Die Beschwerde tritt den behördlichen Feststellungen, dass die Asylverfahren der Familienangehörigen der Beschwerdeführerin rechtskräftig negativ abgeschlossen sind und dass sie über keine "Aufenthaltsberechtigungen" verfügen, nicht entgegen. Mangels gegenteiliger Anhaltspunkte durfte die belangte Behörde unter diesen Umständen - bezogen auf den Zeitpunkt der Erlassung des angefochtenen Bescheides - aber durchaus davon ausgehen, dass mit einem (dauernden) Verbleib der Familienangehörigen der Beschwerdeführerin in Österreich nicht zu rechnen sei.

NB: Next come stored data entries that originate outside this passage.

(* ===== verification/Routing.v ===== *)
(** * Routing: provider eligibility, load balancing and capacity leases

    Models [src/internal/routing/router.go]. A [*managed] pointer is the index
    of the entry in the router; a provider value is a handle with its name and
    capabilities (both constant), its own state lives with the caller. *)

From S2P Require Import Prelude Golib CircuitBreaker Provider.

Module routing.

Inductive Strategy : Type :=
| WeightedRoundRobin
| LeastOutstanding
| LeastLatency
| PriorityFallback
| OtherStrategy (name : string).

Definition ErrNoEligibleProvider : error :=
  Sentinel "routing.ErrNoEligibleProvider" "no eligible provider".

(** A [provider.Provider] value as the router sees it. *)
Record Handle : Type := mkHandle {
  handle : nat;
  Name : string;
  Capabilities : provider.Capabilities
}.

Record ProviderConfig : Type := mkProviderConfig {
  Provider : option Handle;
  Weight : Z;
  Priority : Z;
  MaxConcurrency : Z;
  Timeout : time.Duration;
  InputCostPerMillionMicro : Z;
  OutputCostPerMillionMicro : Z;
  Enabled : bool
}.

(** [semaphore] is the number of tokens in the buffered channel, whose
    capacity is the entry's [MaxConcurrency]. *)
Record managed : Type := mkManaged {
  provider_ : Handle;
  config : ProviderConfig;
  semaphore : Z;
  breaker : circuitbreaker.Breaker;
  outstanding : Z;
  healthy : bool;
  ewmaMS : float64.t
}.

Record Router : Type := mkRouter {
  providers : list managed;
  sequence : Z;
  alpha : float64.t
}.

(** The defaults [New] puts into a configuration. *)
Definition normalize (c : ProviderConfig) : ProviderConfig :=
  mkProviderConfig (Provider c)
    (if Weight c <=? 0 then 1 else Weight c)
    (Priority c)
    (if MaxConcurrency c <=? 0 then 20 else MaxConcurrency c)
    (if Timeout c <=? 0 then 30 * time.Second else Timeout c)
    (InputCostPerMillionMicro c) (OutputCostPerMillionMicro c) (Enabled c).
Lemma memory_drawn (io : IO) (c : call) (m : Memory) (id : string) :
  good_memory m → (draws c = true → id ≠ randomID io) → requests m !! id = None →
  requests (perform io c m).2 !! id = None.
Proof.
  intros Hm Hd Hid. destruct c; simpl;
    unfold transition, start_attempt, complete_request, fail_attempt, cancel_request, reserve_budget, reconcile_budget.
  1: { unfold mbind, M_bind, create_or_get. destruct (idempotency m !! _); [by destruct (negb _)|]. simpl.
       rewrite lookup_insert_ne; [done|]. specialize (Hd eq_refl). congruence. }
  all: repeat case_match; simplify_eq; simpl; try done;
    first [eapply (proj1 (owned_insert _ _ _ _ _ _ Hm Hid ltac:(eassumption)))
          |eapply (proj2 (owned_insert _ _ _ _ _ _ Hm Hid ltac:(eassumption)))].
Qed.

(** The contract of [persistence.Spec]. *)
#[global] Instance memory_spec : Spec Memory.
Proof.
  refine {| lookup_request := λ m id, requests m !! id; good := good_memory; fresh := fresh_id;
            drawn := randomID; durable_response := Some |}.
  - intros io c m Hm Hf. apply perform_keeps; done.
  - intros io c m id r Hm Hf Hr. eapply requests_step_evolves; [|done]. by apply perform_keeps.
  - intros io p m m' r Hm Hf H. simpl in H. unfold create_or_get in H.
    destruct (idempotency m !! _); [by split_ifs_in H|]. injection H as <- <-. simpl.
    by rewrite lookup_insert_eq.
  - done.
  - intros io c m id. apply memory_drawn.
  - intros io t model m. simpl. unfold tenant_policy. by destruct (policies m !! t).
  - intros io t id from to m m' Hm H. simpl in H. unfold transition in H.
    destruct (owned t id m) as [r|] eqn:Ho; [|done]. apply owned_Some in Ho as [Hr Ht].
    destruct (negb _); [done|]. destruct (request.Transition from to); simplify_eq.
    eexists. simpl. rewrite lookup_insert_eq. done.
  - intros io p m m' Hm H. simpl in H. unfold complete_request in H.
    destruct (owned _ _ m) as [r|] eqn:Ho; [|done]. apply owned_Some in Ho as [Hr Ht].
    destruct (negb _); [done|]. simpl in H. destruct (attempts m !! _); simplify_eq. simpl.
    rewrite (gr_id _ _ (gm_records _ Hm _ r Hr)). eexists. rewrite lookup_insert_eq. done.
  - intros io p m m' Hm Hf H. simpl in H. unfold fail_attempt in H.
    destruct (owned _ _ m) as [r|] eqn:Ho; [|done]. apply owned_Some in Ho as [Hr Ht].
    rewrite Hf in H. destruct (negb _); simplify_eq. simpl.
    rewrite (gr_id _ _ (gm_records _ Hm _ r Hr)). eexists. rewrite lookup_insert_eq. done.
Defined.

(** ** Histories *)

(** Any interleaving of calls by any clients. *)
Definition run_calls (m : Memory) (h : list (IO * call)) : Memory :=
  foldl (λ m ic, (perform ic.1 ic.2 m).2) m h.

(** Each identifier drawn along the way was new. *)
Fixpoint fresh_calls (m : Memory) (h : list (IO * call)) : Prop :=
  match h with
  | [] => True
  | ic :: h => (draws ic.2 = true → fresh_id ic.1 m) ∧ fresh_calls (perform ic.1 ic.2 m).2 h
  end.
Lemma call_wp (service : Service) (h : routing.Handle) (id : string) (input : request.ChatInput)
  (emit : option (provider.Chunk → C → option error * C))
  (Q : res ((provider.Completion + error) * bool) → W → Prop) (w : W) :
  wf w →
  (∀ c partial w', logs w w' (mkCalled (routing.Name h) partial None) → Q (Ok (inl c, partial)) w') →
  (∀ e partial w', logs w w' (mkCalled (routing.Name h) partial (Some e)) →
     Q (Ok (inr e, partial)) w') →
  (∀ why partial w', quiet_step w w' ∨ logs w w' (mkCalled (routing.Name h) partial None) →
     Q (Panic why) w') →
  wp (call env service h id input emit) Q w.
Proof.
  intros Hw Hok Herr Hpanic. apply wp_bind. destruct (next_spec w Hw) as (w1 & Hn & Hq1 & _).
  unfold wp. rewrite Hn. simpl. unfold act.
  assert (∀ p c l, logs w (set_provider (routing.handle h) p c l w1) l) as Hlog.
  { intros p c l. destruct Hq1. split_and!; try done. simpl. congruence. }
  destruct (providers w1 !! routing.handle h) as [p|]; [|apply (Hpanic _ false); by left].
  destruct emit as [emit|].
  - destruct (provider.Stream _ _ p) as [st p'].
    destruct (provider.run_stream _ st _) as [out [[content partial] c]].
    destruct out; simpl; [apply Hok, Hlog|apply Herr, Hlog|apply (Hpanic _ partial); right; apply Hlog].
  - destruct (provider.Complete _ _ p) as [[] p'];
      [apply Hok, Hlog|apply Herr, Hlog|apply (Hpanic _ false); right; apply Hlog].
Qed.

Im Übrigen wurde mit dem bereits erwähnten Erkenntnis des Verwaltungsgerichtshofes vom 5. September 2002 die Beschwerde betreffend die gegen den Vater der Beschwerdeführerin erlassene Ausweisung abgewiesen. Selbst wenn man - wie die Beschwerde behauptet - von intensiven familiären Bindungen ausgeht, werden diese aber auch noch dadurch relativiert, dass die Beschwerdeführerin bereits volljährig ist. Darüber hinaus besteht nach der Aktenlage weder eine berufliche noch eine besondere, sich nicht nur aus der bisherigen Aufenthaltsdauer ergebende soziale Integration der Beschwerdeführerin und ihrer Angehörigen. Weder in der erwähnten Stellungnahme gegenüber der Erstbehörde noch in der Berufung wurden zu dieser Frage konkrete Tatsachen vorgetragen. Das gilt auch für die Beschwerde, die es somit unterlässt, die Relevanz des von ihr in diesem Zusammenhang geltend gemachten Verfahrensmangels aufzuzeigen.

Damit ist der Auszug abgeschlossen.